** Given data follows **

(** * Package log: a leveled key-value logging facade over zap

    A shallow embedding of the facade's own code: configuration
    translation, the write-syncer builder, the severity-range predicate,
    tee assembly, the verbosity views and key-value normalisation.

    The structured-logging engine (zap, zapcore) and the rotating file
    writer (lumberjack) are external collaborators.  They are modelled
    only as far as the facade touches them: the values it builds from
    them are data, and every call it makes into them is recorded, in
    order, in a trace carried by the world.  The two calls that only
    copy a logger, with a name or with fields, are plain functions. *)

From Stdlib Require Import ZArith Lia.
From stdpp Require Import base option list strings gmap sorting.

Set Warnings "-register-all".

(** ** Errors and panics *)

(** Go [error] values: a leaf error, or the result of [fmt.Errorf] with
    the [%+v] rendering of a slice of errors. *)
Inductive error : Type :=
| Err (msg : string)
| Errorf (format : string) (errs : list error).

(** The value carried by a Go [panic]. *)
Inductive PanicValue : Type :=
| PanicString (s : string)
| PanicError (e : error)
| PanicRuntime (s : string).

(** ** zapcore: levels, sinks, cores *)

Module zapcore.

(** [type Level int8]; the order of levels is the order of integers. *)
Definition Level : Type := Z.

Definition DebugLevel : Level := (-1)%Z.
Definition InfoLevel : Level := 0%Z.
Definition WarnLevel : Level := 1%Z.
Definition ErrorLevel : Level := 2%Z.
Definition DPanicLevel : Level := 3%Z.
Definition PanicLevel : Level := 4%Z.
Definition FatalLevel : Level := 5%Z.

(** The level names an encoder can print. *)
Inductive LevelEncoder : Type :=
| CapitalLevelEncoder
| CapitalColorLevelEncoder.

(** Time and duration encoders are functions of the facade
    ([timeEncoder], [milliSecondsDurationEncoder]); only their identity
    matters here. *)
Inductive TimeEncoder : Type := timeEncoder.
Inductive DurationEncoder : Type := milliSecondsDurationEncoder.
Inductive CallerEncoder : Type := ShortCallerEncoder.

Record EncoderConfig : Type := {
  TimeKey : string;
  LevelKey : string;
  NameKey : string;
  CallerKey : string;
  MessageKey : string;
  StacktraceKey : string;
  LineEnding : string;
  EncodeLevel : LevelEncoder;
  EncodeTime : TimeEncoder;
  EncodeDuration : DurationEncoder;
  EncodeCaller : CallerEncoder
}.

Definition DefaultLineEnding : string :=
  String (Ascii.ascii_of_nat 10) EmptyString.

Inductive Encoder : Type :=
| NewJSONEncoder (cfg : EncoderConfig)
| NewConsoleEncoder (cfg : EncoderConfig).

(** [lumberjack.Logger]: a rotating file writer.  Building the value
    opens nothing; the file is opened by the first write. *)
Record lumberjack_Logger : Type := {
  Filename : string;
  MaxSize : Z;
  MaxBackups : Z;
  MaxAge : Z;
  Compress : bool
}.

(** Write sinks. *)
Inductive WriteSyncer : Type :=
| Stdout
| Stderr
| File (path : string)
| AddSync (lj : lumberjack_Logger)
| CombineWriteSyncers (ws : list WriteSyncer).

** End of Given data **
** Given data follows **

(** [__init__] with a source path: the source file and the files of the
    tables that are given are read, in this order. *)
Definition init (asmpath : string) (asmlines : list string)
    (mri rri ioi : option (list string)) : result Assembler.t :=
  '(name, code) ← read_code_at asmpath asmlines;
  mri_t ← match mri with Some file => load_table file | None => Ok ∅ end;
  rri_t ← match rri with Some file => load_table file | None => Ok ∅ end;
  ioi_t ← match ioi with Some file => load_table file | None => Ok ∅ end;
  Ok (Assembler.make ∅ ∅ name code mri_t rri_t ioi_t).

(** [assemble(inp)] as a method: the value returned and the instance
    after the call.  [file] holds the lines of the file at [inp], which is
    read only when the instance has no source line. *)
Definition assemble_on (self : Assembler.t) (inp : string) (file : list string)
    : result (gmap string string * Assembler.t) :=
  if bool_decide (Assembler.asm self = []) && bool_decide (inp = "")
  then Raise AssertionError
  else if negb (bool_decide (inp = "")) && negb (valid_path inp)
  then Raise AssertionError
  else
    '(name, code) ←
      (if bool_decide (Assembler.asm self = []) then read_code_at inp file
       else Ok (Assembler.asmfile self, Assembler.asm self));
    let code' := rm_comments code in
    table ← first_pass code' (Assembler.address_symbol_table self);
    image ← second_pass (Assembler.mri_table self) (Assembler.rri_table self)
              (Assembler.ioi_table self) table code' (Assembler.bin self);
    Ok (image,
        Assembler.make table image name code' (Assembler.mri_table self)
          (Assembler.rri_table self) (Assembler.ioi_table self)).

** End of Given data **
** Given data follows **

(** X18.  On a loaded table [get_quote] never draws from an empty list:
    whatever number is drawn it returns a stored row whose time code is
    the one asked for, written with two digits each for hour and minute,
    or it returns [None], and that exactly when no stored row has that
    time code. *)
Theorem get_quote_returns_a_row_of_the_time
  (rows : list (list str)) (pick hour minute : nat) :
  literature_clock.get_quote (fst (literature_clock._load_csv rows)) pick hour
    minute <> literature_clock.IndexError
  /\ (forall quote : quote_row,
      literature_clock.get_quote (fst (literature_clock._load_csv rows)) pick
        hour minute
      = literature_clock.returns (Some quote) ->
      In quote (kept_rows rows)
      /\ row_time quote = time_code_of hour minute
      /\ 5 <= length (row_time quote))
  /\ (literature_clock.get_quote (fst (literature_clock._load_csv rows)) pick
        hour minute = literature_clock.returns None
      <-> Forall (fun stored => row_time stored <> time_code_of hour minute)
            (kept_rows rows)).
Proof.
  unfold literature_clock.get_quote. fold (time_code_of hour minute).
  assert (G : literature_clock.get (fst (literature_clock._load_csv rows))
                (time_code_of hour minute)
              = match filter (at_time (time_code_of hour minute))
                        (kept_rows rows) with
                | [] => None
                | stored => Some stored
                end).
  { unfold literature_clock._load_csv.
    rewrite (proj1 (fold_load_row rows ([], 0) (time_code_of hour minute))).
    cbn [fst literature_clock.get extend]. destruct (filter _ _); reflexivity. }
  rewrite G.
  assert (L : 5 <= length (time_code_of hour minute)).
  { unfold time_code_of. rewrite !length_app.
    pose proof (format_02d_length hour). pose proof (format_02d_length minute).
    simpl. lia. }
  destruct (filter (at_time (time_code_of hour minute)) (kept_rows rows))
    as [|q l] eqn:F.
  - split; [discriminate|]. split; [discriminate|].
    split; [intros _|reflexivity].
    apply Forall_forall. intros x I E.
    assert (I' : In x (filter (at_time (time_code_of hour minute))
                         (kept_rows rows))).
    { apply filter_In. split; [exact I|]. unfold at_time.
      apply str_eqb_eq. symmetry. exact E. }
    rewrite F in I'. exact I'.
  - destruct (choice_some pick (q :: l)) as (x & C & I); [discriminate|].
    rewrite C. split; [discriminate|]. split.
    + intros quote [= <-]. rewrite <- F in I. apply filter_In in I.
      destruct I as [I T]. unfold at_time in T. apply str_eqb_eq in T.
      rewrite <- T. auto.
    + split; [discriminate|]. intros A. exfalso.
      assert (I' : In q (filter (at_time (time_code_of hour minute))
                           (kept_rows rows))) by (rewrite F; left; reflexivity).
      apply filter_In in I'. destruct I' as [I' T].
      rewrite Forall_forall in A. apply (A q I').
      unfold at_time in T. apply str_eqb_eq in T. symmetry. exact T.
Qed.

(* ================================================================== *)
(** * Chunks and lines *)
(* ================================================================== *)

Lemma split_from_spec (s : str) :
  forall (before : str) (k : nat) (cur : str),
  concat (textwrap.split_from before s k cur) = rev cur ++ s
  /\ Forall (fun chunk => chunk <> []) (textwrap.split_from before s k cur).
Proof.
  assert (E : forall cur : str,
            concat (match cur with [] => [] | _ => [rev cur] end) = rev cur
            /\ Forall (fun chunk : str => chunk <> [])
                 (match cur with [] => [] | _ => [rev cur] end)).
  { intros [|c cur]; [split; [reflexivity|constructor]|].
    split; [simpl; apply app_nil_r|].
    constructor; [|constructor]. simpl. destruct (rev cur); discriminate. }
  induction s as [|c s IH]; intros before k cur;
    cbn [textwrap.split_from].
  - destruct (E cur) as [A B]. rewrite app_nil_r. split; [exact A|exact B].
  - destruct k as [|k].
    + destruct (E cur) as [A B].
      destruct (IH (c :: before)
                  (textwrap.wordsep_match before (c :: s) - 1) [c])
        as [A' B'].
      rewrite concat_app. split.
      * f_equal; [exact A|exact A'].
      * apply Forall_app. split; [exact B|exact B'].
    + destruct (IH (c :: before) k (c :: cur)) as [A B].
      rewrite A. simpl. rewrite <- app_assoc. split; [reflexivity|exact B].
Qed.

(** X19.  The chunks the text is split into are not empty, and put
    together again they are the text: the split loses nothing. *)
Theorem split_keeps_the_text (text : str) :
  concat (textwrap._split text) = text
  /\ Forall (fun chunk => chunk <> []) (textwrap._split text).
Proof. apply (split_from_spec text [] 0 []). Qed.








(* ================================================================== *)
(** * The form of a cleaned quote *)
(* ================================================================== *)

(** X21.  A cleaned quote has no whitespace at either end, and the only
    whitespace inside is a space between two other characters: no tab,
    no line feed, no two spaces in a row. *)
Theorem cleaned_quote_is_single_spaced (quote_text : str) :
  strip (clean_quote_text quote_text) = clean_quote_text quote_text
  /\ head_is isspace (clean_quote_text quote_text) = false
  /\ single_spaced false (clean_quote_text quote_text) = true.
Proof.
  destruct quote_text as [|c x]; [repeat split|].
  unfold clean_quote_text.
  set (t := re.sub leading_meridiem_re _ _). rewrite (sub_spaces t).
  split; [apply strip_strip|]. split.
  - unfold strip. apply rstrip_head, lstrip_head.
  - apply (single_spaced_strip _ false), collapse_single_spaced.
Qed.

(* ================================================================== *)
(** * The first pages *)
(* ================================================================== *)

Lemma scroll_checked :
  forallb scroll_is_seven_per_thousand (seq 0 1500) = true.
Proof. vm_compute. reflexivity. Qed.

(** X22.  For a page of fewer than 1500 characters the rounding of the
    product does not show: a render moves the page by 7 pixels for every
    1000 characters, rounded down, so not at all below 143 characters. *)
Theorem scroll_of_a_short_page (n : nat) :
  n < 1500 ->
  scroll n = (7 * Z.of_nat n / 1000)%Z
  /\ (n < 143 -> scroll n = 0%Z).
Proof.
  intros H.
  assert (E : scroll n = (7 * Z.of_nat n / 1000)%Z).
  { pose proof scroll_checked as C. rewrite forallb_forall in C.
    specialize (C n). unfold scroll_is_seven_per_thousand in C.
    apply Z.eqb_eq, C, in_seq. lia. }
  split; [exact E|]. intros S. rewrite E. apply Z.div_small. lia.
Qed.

** End of Given data **

§ What you should do:
Look over the entries above. Copy every line that contains the word "false".

§ Answer section:
  /\ head_is isspace (clean_quote_text quote_text) = false
  /\ single_spaced false (clean_quote_text quote_text) = true.
  - apply (single_spaced_strip _ false), collapse_single_spaced.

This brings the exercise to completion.